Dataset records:
------
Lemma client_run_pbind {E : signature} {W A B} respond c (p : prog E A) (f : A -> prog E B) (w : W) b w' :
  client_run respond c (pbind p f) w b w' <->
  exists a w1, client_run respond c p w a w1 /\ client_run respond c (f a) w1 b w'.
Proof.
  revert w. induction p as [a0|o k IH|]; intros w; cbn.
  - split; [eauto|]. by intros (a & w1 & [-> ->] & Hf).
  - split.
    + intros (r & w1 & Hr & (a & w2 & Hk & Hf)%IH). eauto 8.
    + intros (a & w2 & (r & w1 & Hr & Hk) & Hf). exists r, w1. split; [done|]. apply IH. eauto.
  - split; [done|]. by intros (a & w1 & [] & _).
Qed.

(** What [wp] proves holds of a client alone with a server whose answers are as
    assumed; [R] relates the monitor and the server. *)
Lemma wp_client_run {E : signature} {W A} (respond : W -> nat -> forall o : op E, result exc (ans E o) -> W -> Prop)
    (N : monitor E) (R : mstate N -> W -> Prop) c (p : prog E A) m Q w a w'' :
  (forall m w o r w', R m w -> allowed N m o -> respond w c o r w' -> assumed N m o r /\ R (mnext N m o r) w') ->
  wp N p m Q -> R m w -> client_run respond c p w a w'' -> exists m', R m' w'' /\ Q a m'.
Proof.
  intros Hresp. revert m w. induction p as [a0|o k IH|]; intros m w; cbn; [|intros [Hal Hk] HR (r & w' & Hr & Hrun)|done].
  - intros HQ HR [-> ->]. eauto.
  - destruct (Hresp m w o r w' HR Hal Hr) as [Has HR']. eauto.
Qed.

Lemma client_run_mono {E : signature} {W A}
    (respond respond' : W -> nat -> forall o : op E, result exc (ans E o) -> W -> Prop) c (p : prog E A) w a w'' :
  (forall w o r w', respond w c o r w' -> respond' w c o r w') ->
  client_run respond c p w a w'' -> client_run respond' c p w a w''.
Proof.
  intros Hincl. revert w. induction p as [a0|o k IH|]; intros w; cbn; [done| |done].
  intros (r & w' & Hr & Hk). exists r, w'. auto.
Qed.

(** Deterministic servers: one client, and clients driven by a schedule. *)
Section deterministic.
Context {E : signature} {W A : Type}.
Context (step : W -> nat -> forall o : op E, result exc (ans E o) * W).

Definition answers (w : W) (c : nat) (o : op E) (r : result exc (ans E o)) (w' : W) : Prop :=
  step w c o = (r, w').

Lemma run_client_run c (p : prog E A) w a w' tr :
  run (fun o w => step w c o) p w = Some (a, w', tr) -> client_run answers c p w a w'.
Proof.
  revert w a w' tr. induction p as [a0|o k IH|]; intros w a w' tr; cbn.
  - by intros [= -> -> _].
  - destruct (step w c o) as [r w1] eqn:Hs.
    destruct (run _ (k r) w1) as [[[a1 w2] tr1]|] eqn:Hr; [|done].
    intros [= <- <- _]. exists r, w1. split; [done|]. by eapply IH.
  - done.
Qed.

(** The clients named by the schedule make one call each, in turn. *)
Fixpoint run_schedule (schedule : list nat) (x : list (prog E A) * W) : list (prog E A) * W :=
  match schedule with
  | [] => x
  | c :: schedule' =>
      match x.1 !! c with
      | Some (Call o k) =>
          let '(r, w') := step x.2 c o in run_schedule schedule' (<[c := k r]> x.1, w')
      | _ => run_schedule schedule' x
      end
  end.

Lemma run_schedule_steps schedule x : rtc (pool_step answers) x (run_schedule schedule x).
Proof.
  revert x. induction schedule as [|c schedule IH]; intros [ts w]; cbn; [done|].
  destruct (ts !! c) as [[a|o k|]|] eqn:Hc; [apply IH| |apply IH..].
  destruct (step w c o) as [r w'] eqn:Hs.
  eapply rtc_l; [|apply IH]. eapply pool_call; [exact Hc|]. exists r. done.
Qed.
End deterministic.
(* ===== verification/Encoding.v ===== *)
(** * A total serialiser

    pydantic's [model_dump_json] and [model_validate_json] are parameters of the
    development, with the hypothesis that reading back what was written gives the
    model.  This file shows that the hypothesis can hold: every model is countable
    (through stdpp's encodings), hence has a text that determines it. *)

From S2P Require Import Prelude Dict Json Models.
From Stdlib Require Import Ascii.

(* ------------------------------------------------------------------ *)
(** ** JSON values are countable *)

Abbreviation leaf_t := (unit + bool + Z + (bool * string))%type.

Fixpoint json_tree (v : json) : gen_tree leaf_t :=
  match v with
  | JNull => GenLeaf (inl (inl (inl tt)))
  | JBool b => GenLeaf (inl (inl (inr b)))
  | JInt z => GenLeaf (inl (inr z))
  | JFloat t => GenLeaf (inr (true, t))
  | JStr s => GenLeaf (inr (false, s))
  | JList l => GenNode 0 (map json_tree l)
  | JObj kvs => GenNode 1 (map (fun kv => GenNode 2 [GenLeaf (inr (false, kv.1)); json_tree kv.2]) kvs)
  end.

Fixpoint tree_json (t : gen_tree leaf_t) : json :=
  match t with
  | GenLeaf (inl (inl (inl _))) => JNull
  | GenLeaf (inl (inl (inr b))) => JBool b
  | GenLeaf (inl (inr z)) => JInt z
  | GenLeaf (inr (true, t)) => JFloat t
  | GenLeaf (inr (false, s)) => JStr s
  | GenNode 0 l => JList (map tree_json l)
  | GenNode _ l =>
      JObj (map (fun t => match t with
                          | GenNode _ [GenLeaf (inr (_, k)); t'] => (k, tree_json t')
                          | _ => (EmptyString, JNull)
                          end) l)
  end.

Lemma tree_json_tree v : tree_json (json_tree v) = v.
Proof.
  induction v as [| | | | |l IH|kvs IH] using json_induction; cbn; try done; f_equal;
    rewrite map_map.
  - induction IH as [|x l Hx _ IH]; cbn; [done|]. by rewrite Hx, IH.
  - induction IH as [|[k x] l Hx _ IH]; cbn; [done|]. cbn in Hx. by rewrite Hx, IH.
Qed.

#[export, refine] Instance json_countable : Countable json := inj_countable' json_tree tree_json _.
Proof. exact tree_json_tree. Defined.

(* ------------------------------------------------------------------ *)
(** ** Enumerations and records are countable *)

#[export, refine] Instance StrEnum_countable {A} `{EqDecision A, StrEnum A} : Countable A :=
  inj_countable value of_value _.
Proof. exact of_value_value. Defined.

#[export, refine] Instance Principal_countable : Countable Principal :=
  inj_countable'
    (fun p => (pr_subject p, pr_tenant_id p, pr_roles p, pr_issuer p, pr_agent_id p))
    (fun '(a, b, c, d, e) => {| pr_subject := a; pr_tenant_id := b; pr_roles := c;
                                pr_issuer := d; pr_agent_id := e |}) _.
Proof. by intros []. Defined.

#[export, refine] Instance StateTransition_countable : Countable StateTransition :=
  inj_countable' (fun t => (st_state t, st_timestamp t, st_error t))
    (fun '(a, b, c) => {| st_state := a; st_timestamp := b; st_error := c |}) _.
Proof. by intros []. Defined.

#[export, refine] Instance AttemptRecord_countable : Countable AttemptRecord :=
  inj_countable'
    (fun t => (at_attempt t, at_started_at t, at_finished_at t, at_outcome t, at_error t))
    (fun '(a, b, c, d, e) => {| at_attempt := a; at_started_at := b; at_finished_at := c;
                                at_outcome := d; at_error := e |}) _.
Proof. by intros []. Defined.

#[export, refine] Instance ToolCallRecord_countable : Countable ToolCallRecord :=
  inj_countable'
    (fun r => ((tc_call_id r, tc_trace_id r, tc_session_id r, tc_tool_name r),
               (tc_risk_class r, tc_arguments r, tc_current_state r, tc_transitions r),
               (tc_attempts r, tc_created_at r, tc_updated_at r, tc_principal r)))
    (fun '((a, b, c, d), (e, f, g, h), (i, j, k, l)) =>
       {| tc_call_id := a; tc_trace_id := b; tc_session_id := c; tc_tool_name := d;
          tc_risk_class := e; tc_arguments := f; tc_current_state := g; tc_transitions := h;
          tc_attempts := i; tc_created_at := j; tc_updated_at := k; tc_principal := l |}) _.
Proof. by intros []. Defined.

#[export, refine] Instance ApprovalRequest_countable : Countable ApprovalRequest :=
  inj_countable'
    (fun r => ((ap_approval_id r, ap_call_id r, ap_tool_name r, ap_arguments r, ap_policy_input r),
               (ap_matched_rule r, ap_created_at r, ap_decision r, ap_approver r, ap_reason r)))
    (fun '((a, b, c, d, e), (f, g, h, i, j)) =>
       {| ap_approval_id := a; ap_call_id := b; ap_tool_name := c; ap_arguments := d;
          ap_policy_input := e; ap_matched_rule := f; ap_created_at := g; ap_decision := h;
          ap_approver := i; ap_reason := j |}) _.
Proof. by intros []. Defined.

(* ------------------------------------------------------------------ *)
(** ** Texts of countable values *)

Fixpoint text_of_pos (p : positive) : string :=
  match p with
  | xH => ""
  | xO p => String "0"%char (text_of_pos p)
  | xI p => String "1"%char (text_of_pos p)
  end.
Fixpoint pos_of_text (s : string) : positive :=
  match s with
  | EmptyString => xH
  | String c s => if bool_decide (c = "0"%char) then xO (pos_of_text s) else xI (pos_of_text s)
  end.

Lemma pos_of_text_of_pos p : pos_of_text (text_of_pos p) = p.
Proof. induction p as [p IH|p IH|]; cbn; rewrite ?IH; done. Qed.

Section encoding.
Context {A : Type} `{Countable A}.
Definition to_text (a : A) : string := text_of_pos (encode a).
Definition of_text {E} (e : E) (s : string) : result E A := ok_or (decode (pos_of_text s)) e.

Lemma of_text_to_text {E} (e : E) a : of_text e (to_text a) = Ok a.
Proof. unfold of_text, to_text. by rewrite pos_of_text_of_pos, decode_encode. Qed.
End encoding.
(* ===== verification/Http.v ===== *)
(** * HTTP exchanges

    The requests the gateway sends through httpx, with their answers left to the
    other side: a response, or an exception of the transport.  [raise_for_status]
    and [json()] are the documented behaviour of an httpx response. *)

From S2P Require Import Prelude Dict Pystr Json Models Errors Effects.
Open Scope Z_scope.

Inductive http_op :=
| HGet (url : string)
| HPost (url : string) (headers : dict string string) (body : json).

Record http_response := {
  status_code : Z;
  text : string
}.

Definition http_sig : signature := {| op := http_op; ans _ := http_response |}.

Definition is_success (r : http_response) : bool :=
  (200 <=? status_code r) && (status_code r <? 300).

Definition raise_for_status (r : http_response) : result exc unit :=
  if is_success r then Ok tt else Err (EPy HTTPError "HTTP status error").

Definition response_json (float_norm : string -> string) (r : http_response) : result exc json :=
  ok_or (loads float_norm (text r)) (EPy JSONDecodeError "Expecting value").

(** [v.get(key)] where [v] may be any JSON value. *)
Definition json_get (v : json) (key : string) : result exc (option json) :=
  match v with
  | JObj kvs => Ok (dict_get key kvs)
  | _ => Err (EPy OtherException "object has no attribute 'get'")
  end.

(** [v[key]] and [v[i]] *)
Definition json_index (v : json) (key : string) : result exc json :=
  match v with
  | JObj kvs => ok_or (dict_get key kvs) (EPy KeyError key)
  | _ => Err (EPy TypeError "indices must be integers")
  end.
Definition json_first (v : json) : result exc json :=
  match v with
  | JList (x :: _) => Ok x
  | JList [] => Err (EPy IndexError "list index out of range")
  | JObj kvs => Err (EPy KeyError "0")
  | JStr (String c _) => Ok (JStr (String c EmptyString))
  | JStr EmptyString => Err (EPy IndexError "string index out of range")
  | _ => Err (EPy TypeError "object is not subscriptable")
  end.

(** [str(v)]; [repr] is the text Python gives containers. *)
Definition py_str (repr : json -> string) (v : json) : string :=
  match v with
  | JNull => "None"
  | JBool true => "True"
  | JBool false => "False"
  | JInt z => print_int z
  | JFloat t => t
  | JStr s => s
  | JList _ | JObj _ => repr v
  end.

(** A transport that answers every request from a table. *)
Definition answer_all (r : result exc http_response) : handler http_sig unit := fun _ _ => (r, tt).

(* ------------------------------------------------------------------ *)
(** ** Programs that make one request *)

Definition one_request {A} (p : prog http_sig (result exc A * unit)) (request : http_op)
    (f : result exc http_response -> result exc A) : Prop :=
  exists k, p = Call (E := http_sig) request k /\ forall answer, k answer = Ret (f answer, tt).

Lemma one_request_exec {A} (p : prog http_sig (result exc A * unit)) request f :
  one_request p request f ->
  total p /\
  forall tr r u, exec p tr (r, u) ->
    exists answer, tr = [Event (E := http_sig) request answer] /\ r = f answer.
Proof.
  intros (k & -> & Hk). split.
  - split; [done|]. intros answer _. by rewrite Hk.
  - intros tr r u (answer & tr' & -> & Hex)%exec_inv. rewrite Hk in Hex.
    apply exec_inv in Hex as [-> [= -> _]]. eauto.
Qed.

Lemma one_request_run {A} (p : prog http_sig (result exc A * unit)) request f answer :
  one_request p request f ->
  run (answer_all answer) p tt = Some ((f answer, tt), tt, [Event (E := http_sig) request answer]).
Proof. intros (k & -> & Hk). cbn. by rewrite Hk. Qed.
------
#### [Your objective]
Your answer consists solely of the lines from the top of the records above through the line that contains "intros Hincl. revert", each echoed exactly.

#### [Response to this exercise]
Lemma client_run_pbind {E : signature} {W A B} respond c (p : prog E A) (f : A -> prog E B) (w : W) b w' :
  client_run respond c (pbind p f) w b w' <->
  exists a w1, client_run respond c p w a w1 /\ client_run respond c (f a) w1 b w'.
Proof.
  revert w. induction p as [a0|o k IH|]; intros w; cbn.
  - split; [eauto|]. by intros (a & w1 & [-> ->] & Hf).
  - split.
    + intros (r & w1 & Hr & (a & w2 & Hk & Hf)%IH). eauto 8.
    + intros (a & w2 & (r & w1 & Hr & Hk) & Hf). exists r, w1. split; [done|]. apply IH. eauto.
  - split; [done|]. by intros (a & w1 & [] & _).
Qed.

(** What [wp] proves holds of a client alone with a server whose answers are as
    assumed; [R] relates the monitor and the server. *)
Lemma wp_client_run {E : signature} {W A} (respond : W -> nat -> forall o : op E, result exc (ans E o) -> W -> Prop)
    (N : monitor E) (R : mstate N -> W -> Prop) c (p : prog E A) m Q w a w'' :
  (forall m w o r w', R m w -> allowed N m o -> respond w c o r w' -> assumed N m o r /\ R (mnext N m o r) w') ->
  wp N p m Q -> R m w -> client_run respond c p w a w'' -> exists m', R m' w'' /\ Q a m'.
Proof.
  intros Hresp. revert m w. induction p as [a0|o k IH|]; intros m w; cbn; [|intros [Hal Hk] HR (r & w' & Hr & Hrun)|done].
  - intros HQ HR [-> ->]. eauto.
  - destruct (Hresp m w o r w' HR Hal Hr) as [Has HR']. eauto.
Qed.

Lemma client_run_mono {E : signature} {W A}
    (respond respond' : W -> nat -> forall o : op E, result exc (ans E o) -> W -> Prop) c (p : prog E A) w a w'' :
  (forall w o r w', respond w c o r w' -> respond' w c o r w') ->
  client_run respond c p w a w'' -> client_run respond' c p w a w''.
Proof.
  intros Hincl. revert w. induction p as [a0|o k IH|]; intros w; cbn; [done| |done].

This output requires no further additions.